Of course, one of these iconic characters were Spock, played by Leonard Nimoy. Spock was a character who on paper is difficult to relate to, cold and logical, he could have been a two-dimensional parody of non-human characters, but Nimoy brought the humanity out in him through his subtle performance. It is because of Nimoy that Spock became the character most geeks, myself included, related to the most. He was the outsider, the one who thought and acted differently to everyone else, but just as much a part of the team as the hot-blooded Kirk or the ever-exasperated Scotty. It was through Spock that most young geeks learned to believe that the future would be better, in the future we would be accepted.

Star Trek encapsulated that spirit of optimism which possessed 60s science fiction. At a time when there was civil disorder, rational strife and it looked like nuclear annihilation was inevitable, people looked to the future for a solace from their fears, and Star Trek showed them a future where humanity had not only survived but flourished in peace and harmony. Today's science fiction has a much more pessimistic outlook, from the unending grimness of Battlestar Galactica to the bloody Imperialism of Ancillary Justice and endless zombie apocalypses, we are now scared of our future. It is important to remember a time when we thought our problems would decrease in the future and not multiply.

Nimoy was born in Boston in 1931 to Ukrainian immigrants of orthodox Jewish background. Nimoy started acting at school and at community college, acting which was not stopped by service as a sergeant in the US army. When he left the army, he moved to New York where Nimoy worked a series of jobs around acting before getting noticed on TV shows like Rawhide and Perry Mason, then came his big break when he was cast in Star Trek.

The show was cancelled after three series due to low ratings, but it had already captured the imaginations of a generation and the characters at its core become some of the most loved in science fiction. It is an extremely difficult job to take a character from a script and bring them to life in a way that is believable; it is even more difficult to bring that character into the hearts and minds of millions of people.
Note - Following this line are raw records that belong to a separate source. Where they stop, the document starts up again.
(** * Shazam audio identification engine: a shallow embedding

    The development follows the Python sources of the repository:
    - [src/config.py]            -> [Module Config]
    - [hashlib.sha256]           -> [Module SHA256] (FIPS 180-4)
    - [scipy.signal.find_peaks]  -> [Module Scipy]
    - [src/fingerprinting.py]    -> [Module Fingerprinting]
    - [src/audio_processing.py]  -> [Module AudioProcessing]
    - [src/database.py]          -> [Module Database]
    - [src/matching.py]          -> [Module Matching]
    - [src/shazam_system.py]     -> [Module ShazamSystem]

    Conventions.  Python [int] is [Z].  A float that is only compared,
    added or divided is a rational ([Q]); the confidence score, which takes
    logarithms, lives in [R].  A Python exception is the name of its class;
    a call that can raise returns an [outcome].  Dictionaries whose
    iteration order is observed (the [matches] dict, [Counter]) are
    association lists in insertion order; the Redis key space, whose order
    is never observed, is a [gmap]. *)

From Stdlib Require Import ZArith List String Ascii QArith Qround Reals Lra Lia.
From Stdlib Require Import Permutation Sorted Bool DecimalString.
From stdpp Require Import gmap strings.
Import ListNotations.

Local Open Scope Z_scope.

(* ================================================================== *)
(** ** Results of calls that may raise *)

Inductive outcome (A : Type) : Type :=
| Returned (a : A)
| Raised (exc : string).
Arguments Returned {A} a.
Arguments Raised {A} exc.

Definition bind_outcome {A B} (o : outcome A) (k : A -> outcome B) : outcome B :=
  match o with
  | Returned a => k a
  | Raised e => Raised e
  end.

Notation "x <-! c ;; k" := (bind_outcome c (fun x => k))
  (at level 100, c at next level, right associativity).

(* ================================================================== *)
(** ** src/config.py *)

Module Config.
Definition SAMPLE_RATE : Z := 22050.
Definition FFT_WINDOW_SIZE : Z := 2048.
Definition HOP_LENGTH : Z := 512.
Definition PEAK_NEIGHBORHOOD_SIZE : Z := 5.
Definition MIN_PEAK_AMPLITUDE : Q := 1 # 1000.
Definition FREQ_BANDS : list (Z * Z) :=
  [(300, 500); (500, 1000); (1000, 1500); (1500, 2000)].
Definition HASH_TIME_DELTA_MIN : Z := 1.
Definition HASH_TIME_DELTA_MAX : Z := 200.
Definition HASH_FAN_VALUE : Z := 5.
Definition REDIS_HASH_EXPIRY : Z := 86400 * 30.
Definition MIN_MATCHING_HASHES : Z := 3.
Definition TIME_ALIGNMENT_TOLERANCE : Z := 5.
Definition CONFIDENCE_THRESHOLD : Q := 5 # 100.
Definition MAX_QUERY_DURATION : Z := 30.
Definition MAX_FINGERPRINTS_PER_TRACK : Z := 10000.
End Config.

(* ================================================================== *)
(** ** hashlib.sha256

    [_create_hash] digests its key with SHA-256.  The function is written
    out after FIPS 180-4 on 32-bit words held in [Z]; every addition wraps
    modulo [2^32]. *)

Module SHA256.

Definition wrap32 (x : Z) : Z := x mod 2 ^ 32.
Definition add32 (x y : Z) : Z := wrap32 (x + y).
Definition rotr (n x : Z) : Z :=
  Z.lor (Z.shiftr x n) (wrap32 (Z.shiftl x (32 - n))).
Definition not32 (x : Z) : Z := 2 ^ 32 - 1 - x.
Inductive error :=
| ServerInvalid (e : field_error)
| LogInvalid (e : field_error)
| PluginsInvalid (e : field_error)
| RoutesInvalid (index : nat) (e : field_error)
| RoutesEmpty
| ReadFailed
| DecodeFailed
| TestFailed (e : error)
| LoadFailed (e : error)
| HookFailed (hook : nat).

Definition validateServerConfig (c : ServerConfig) : option field_error :=
  if (Port c <=? 0) || (65535 <? Port c) then Some (InvalidPort (Port c))
  else if negb (String.eqb (Mode c) "debug") && negb (String.eqb (Mode c) "release")
  then Some (InvalidMode (Mode c))
  else if ReadTimeout c <=? 0 then Some InvalidReadTimeout
  else if WriteTimeout c <=? 0 then Some InvalidWriteTimeout
  else if MaxHeaderBytes c <=? 0 then Some InvalidMaxHeaderBytes
  else if GracefulShutdownTimeout c <=? 0 then Some InvalidGracefulShutdownTimeout
  else None.

Definition validLevels : list string := ["debug"; "info"; "warn"; "error"].
Definition validFormats : list string := ["json"; "text"].

Definition validateLogConfig (c : LogConfig) : option field_error :=
  if String.eqb (Level c) "" then Some EmptyLogLevel
  else if negb (bool_decide (Level c ∈ validLevels)) then Some (InvalidLogLevel (Level c))
  else if String.eqb (Format c) "" then Some EmptyLogFormat
  else if negb (bool_decide (Format c ∈ validFormats)) then Some (InvalidLogFormat (Format c))
  else if String.eqb (Output c) "" then Some EmptyLogOutput
  else if MaxSize c <=? 0 then Some InvalidMaxSize
  else if MaxAge c <=? 0 then Some InvalidMaxAge
  else if MaxBackups c <=? 0 then Some InvalidMaxBackups
  else None.
(** * Agent-clipboard: result store, clipboard, extractor and template renderer

    A shallow embedding of [clipboard.py], [template.py] and the tool-call
    dispatcher of [agent.py], followed by the properties of the reference
    and substitution subsystem.

    Conventions of the embedding.
    - A Python [str] is a Rocq [string]; a character is a code point in
      [0, 255] (the Latin-1 range of Unicode).  The character classes below
      are Python's on that range.  Text with larger code points is outside
      the model.
    - A Python [int] is a [Z].  Floats are outside the model, and so are
      integers of more than 4300 decimal digits, which [str] and [int]
      refuse to convert under the default limit of the interpreter.
    - A [dict] is an association list in insertion order, as iteration
      order is observable ([list_slots], the listings in error messages).
    - A raised exception is the [Raise] case of [result]; a method that
      mutates [self] takes the object and returns the new one, also when it
      raises.
    - Calls to [logger.info] do not touch the program state and are left
      out. *)

From Stdlib Require Import String Ascii List ZArith Lia Bool Arith.
From Stdlib Require Import DecimalString DecimalN DecimalZ.
Import ListNotations.

Open Scope string_scope.
Open Scope nat_scope.

(** ** Python strings *)

Module PyStr.

Definition code (c : ascii) : nat := nat_of_ascii c.

(** [str.isspace] on one character. *)
Definition isspace (c : ascii) : bool :=
  let n := code c in
  ((9 <=? n) && (n <=? 13)) || ((28 <=? n) && (n <=? 32))
  || (n =? 133) || (n =? 160).

(** The ASCII decimal digits. *)
Definition is_ascii_digit (c : ascii) : bool :=
  let n := code c in (48 <=? n) && (n <=? 57).

(** [str.isdigit] on one character: the ASCII digits and the superscripts
    two, three and one. *)
Definition isdigit_char (c : ascii) : bool :=
  let n := code c in
  is_ascii_digit c || (n =? 178) || (n =? 179) || (n =? 185).

(** The class [\w] of the [re] module on [str] patterns: alphanumeric
    characters and the underscore. *)
Definition is_word (c : ascii) : bool :=
  let n := code c in
  is_ascii_digit c
  || ((65 <=? n) && (n <=? 90)) || (n =? 95) || ((97 <=? n) && (n <=? 122))
  || (n =? 170) || (n =? 178) || (n =? 179) || (n =? 181) || (n =? 185)
  || (n =? 186) || ((188 <=? n) && (n <=? 190))
  || ((192 <=? n) && (n <=? 214)) || ((216 <=? n) && (n <=? 246))
  || (248 <=? n).

Fixpoint all (p : ascii -> bool) (s : string) : bool :=
  match s with
  | EmptyString => true
  | String c s' => p c && all p s'
  end.

Definition nonempty (s : string) : bool :=
  match s with EmptyString => false | String _ _ => true end.

(** [s.isdigit()]: at least one character, all of them digits. *)
Definition isdigit (s : string) : bool := nonempty s && all isdigit_char s.

(** [c in s] for a one-character [c]. *)
Fixpoint contains_char (c : ascii) (s : string) : bool :=
  match s with
  | EmptyString => false
  | String d s' => Ascii.eqb d c || contains_char c s'
  end.

Fixpoint lstrip (s : string) : string :=
  match s with
  | EmptyString => EmptyString
  | String c s' => if isspace c then lstrip s' else s
  end.

Fixpoint rstrip (s : string) : string :=
  match s with
  | EmptyString => EmptyString
  | String c s' =>
      match rstrip s' with
      | EmptyString => if isspace c then EmptyString else String c EmptyString
      | r => String c r
      end
  end.

(** [s.strip()] *)
Definition strip (s : string) : string := rstrip (lstrip s).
Nimoy created in Spock a character people genuinely loved, a character whose very existence made a difference to his fan's lives, this is the highest goal of any actor or writer.

As the popularity of Star Trek grew, Nimoy and co. took their characters to the big screen where they worked on some of the most iconic science fiction films of all time, most notably the sublime Star Trek 2: The Wrath of Khan. Nimoy remained central to the film franchise, going on to direct Star Trek 3 and 4. Some of my earliest memories of enjoying science fiction is watching these films on VHS cassettes recorded off the TV. The ones which really stick in my mind as forming a strong early impression are 1 and 3, I am not sure why. It is partly through watching Nimoy and co. playing these iconic characters in amazing space adventures that I first learned to love a genre which would come to define a lot of my life.

Nimoy and Spock have been parodied over the years. As Star Trek came to define science fiction, its mannerisms were imitated and mocked. Nimoy, I assume, had a sense of humour about this because he participated in a fair few of these parodies of his famous character, most notably in the Simpsons where he appeared several times.

Nimoy also remained attached to the serious side of Star Trek fandom, appearing at conventions and in the two most recent Star Trek films. Even well into his 80s, he was still performing, appearing recently in the music video to Bruno Mars’s The Lazy Song.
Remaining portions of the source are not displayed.